# [Listed entries]

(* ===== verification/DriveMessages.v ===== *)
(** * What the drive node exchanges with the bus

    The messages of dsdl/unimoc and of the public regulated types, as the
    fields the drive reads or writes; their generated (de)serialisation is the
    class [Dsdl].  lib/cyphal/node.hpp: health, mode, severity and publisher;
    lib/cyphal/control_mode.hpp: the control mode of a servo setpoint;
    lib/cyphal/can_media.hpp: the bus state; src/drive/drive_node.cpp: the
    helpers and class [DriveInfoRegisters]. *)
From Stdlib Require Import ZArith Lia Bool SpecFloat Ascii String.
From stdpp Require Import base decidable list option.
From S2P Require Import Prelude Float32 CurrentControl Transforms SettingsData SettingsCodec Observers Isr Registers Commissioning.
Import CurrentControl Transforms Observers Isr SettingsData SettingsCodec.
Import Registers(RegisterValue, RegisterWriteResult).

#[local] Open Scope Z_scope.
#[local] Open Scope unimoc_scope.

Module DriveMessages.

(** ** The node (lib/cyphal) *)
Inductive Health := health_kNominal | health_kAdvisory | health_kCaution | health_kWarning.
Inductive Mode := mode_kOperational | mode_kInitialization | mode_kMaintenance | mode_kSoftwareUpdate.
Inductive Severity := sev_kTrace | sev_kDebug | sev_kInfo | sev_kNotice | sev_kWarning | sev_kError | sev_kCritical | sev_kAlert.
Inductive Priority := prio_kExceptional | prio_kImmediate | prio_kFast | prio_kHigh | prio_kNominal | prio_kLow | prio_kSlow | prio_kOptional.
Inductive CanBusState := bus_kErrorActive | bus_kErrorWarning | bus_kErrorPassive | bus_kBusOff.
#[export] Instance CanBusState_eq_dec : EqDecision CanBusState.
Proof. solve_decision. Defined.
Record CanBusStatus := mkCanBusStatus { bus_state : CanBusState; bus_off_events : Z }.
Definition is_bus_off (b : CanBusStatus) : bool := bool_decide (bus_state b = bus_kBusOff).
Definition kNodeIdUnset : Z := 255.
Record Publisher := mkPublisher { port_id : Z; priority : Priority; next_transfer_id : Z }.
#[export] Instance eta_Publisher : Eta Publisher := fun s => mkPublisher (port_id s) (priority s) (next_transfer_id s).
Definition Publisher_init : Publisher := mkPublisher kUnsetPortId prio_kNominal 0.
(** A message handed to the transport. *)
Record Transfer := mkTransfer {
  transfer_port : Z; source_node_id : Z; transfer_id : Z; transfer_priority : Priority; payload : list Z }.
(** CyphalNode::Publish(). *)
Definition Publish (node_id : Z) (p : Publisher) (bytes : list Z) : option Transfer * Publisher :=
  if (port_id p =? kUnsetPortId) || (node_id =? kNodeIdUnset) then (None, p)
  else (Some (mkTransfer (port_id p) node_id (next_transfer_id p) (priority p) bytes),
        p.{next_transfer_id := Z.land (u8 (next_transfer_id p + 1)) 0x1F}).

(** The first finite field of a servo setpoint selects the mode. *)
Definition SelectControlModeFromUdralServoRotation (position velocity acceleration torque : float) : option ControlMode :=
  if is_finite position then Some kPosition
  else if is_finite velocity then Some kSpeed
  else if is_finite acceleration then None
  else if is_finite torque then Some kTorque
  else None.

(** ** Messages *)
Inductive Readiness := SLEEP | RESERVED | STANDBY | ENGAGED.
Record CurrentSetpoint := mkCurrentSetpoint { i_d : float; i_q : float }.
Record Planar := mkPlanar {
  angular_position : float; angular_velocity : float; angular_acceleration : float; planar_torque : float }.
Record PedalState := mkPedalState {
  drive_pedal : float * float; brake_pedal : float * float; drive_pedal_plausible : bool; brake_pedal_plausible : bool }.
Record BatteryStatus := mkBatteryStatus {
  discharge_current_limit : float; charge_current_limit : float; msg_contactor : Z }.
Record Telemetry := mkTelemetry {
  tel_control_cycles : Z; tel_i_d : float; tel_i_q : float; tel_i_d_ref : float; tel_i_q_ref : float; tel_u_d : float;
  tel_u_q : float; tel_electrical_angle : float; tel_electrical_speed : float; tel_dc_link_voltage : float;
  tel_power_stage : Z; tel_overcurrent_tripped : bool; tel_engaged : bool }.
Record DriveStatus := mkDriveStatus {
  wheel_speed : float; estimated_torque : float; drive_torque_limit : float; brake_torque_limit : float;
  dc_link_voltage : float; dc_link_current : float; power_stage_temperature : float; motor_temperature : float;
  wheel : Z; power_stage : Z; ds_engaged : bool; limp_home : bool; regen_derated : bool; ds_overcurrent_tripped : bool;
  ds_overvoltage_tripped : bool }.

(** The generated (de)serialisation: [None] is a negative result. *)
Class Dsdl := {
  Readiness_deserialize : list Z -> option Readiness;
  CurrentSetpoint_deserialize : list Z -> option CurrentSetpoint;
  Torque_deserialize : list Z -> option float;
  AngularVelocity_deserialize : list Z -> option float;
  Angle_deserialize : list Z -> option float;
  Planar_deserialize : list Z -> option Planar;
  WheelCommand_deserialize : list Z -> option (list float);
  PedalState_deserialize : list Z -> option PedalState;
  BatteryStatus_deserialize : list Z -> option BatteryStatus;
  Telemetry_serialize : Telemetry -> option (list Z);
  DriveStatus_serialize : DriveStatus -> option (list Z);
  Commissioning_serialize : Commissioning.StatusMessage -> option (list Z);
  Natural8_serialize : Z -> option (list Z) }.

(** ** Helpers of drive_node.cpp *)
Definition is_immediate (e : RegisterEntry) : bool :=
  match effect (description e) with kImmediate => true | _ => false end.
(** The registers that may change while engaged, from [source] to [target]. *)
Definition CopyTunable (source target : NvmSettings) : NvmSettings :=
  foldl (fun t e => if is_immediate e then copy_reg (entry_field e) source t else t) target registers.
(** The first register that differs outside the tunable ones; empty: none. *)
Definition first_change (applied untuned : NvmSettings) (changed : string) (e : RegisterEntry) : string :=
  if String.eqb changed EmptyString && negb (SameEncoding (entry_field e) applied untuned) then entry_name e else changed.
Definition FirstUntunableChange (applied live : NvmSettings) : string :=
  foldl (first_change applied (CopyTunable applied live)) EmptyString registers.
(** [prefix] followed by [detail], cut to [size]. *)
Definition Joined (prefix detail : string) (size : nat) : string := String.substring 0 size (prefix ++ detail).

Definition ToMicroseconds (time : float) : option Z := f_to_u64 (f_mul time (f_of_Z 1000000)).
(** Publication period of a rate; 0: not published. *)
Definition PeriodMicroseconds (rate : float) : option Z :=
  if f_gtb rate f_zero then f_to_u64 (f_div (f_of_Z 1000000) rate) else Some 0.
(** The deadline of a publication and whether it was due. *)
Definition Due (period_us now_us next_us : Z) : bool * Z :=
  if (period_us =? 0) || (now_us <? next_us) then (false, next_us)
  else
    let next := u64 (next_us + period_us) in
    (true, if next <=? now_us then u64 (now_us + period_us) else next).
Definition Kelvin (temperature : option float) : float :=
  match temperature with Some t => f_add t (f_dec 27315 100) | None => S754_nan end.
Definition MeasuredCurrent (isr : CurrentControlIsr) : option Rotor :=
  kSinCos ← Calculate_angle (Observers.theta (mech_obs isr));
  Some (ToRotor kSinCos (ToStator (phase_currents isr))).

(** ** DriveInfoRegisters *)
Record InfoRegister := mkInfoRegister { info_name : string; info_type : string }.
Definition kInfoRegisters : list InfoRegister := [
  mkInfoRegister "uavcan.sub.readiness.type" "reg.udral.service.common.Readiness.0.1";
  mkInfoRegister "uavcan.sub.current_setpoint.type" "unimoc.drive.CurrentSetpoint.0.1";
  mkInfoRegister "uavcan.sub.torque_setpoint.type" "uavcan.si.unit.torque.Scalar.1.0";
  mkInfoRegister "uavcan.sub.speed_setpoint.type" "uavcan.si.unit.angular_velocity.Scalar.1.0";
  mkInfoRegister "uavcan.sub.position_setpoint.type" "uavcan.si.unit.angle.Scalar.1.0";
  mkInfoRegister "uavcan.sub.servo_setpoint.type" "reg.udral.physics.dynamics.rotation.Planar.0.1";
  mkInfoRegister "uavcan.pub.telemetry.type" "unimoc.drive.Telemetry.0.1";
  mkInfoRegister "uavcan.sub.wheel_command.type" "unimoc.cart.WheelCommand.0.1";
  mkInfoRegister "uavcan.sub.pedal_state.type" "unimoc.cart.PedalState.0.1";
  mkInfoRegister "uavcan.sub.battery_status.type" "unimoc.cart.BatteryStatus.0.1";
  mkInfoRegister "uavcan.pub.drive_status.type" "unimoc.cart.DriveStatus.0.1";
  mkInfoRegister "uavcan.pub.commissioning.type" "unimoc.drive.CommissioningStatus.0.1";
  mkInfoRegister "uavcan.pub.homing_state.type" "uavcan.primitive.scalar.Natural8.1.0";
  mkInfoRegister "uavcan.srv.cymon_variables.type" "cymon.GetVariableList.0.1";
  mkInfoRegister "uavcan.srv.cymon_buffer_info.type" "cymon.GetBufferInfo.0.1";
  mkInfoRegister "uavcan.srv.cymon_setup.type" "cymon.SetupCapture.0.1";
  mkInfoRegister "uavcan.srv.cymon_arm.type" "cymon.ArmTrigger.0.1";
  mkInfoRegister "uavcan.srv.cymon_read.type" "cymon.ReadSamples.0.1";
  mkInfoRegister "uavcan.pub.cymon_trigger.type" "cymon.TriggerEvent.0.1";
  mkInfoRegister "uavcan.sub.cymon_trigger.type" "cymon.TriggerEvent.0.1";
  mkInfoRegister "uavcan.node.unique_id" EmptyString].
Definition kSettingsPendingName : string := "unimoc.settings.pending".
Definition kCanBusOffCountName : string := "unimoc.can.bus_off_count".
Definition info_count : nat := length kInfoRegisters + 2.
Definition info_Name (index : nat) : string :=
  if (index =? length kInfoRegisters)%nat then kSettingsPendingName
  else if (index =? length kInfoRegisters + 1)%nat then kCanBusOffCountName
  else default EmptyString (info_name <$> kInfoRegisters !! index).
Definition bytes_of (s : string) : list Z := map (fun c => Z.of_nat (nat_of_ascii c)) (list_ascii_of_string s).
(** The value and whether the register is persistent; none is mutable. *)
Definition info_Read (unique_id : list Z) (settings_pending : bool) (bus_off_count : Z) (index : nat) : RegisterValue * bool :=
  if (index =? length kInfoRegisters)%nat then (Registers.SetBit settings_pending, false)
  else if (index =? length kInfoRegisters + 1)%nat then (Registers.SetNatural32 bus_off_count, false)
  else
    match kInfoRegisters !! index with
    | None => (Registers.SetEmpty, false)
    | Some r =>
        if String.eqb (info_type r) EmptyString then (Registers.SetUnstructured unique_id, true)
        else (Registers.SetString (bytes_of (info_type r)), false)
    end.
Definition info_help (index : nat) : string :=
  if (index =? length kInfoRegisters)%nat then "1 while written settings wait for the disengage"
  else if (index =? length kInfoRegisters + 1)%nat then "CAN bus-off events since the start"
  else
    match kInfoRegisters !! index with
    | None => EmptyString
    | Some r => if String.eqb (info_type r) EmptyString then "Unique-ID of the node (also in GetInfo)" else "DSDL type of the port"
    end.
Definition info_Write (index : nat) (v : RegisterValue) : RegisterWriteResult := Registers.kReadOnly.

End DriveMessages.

# [Required work]
What is asked for is an exact copy of the lines above from the one containing "Record CanBusStatus := mkCanBusStatus" through the one containing "Record Telemetry := mkTelemetry", and only those.

# [Answer to the problem]
Record CanBusStatus := mkCanBusStatus { bus_state : CanBusState; bus_off_events : Z }.
Definition is_bus_off (b : CanBusStatus) : bool := bool_decide (bus_state b = bus_kBusOff).
Definition kNodeIdUnset : Z := 255.
Record Publisher := mkPublisher { port_id : Z; priority : Priority; next_transfer_id : Z }.
#[export] Instance eta_Publisher : Eta Publisher := fun s => mkPublisher (port_id s) (priority s) (next_transfer_id s).
Definition Publisher_init : Publisher := mkPublisher kUnsetPortId prio_kNominal 0.
(** A message handed to the transport. *)
Record Transfer := mkTransfer {
  transfer_port : Z; source_node_id : Z; transfer_id : Z; transfer_priority : Priority; payload : list Z }.
(** CyphalNode::Publish(). *)
Definition Publish (node_id : Z) (p : Publisher) (bytes : list Z) : option Transfer * Publisher :=
  if (port_id p =? kUnsetPortId) || (node_id =? kNodeIdUnset) then (None, p)
  else (Some (mkTransfer (port_id p) node_id (next_transfer_id p) (priority p) bytes),
        p.{next_transfer_id := Z.land (u8 (next_transfer_id p + 1)) 0x1F}).

(** The first finite field of a servo setpoint selects the mode. *)
Definition SelectControlModeFromUdralServoRotation (position velocity acceleration torque : float) : option ControlMode :=
  if is_finite position then Some kPosition
  else if is_finite velocity then Some kSpeed
  else if is_finite acceleration then None
  else if is_finite torque then Some kTorque
  else None.

(** ** Messages *)
Inductive Readiness := SLEEP | RESERVED | STANDBY | ENGAGED.
Record CurrentSetpoint := mkCurrentSetpoint { i_d : float; i_q : float }.
Record Planar := mkPlanar {
  angular_position : float; angular_velocity : float; angular_acceleration : float; planar_torque : float }.
Record PedalState := mkPedalState {
  drive_pedal : float * float; brake_pedal : float * float; drive_pedal_plausible : bool; brake_pedal_plausible : bool }.
Record BatteryStatus := mkBatteryStatus {
  discharge_current_limit : float; charge_current_limit : float; msg_contactor : Z }.
Record Telemetry := mkTelemetry {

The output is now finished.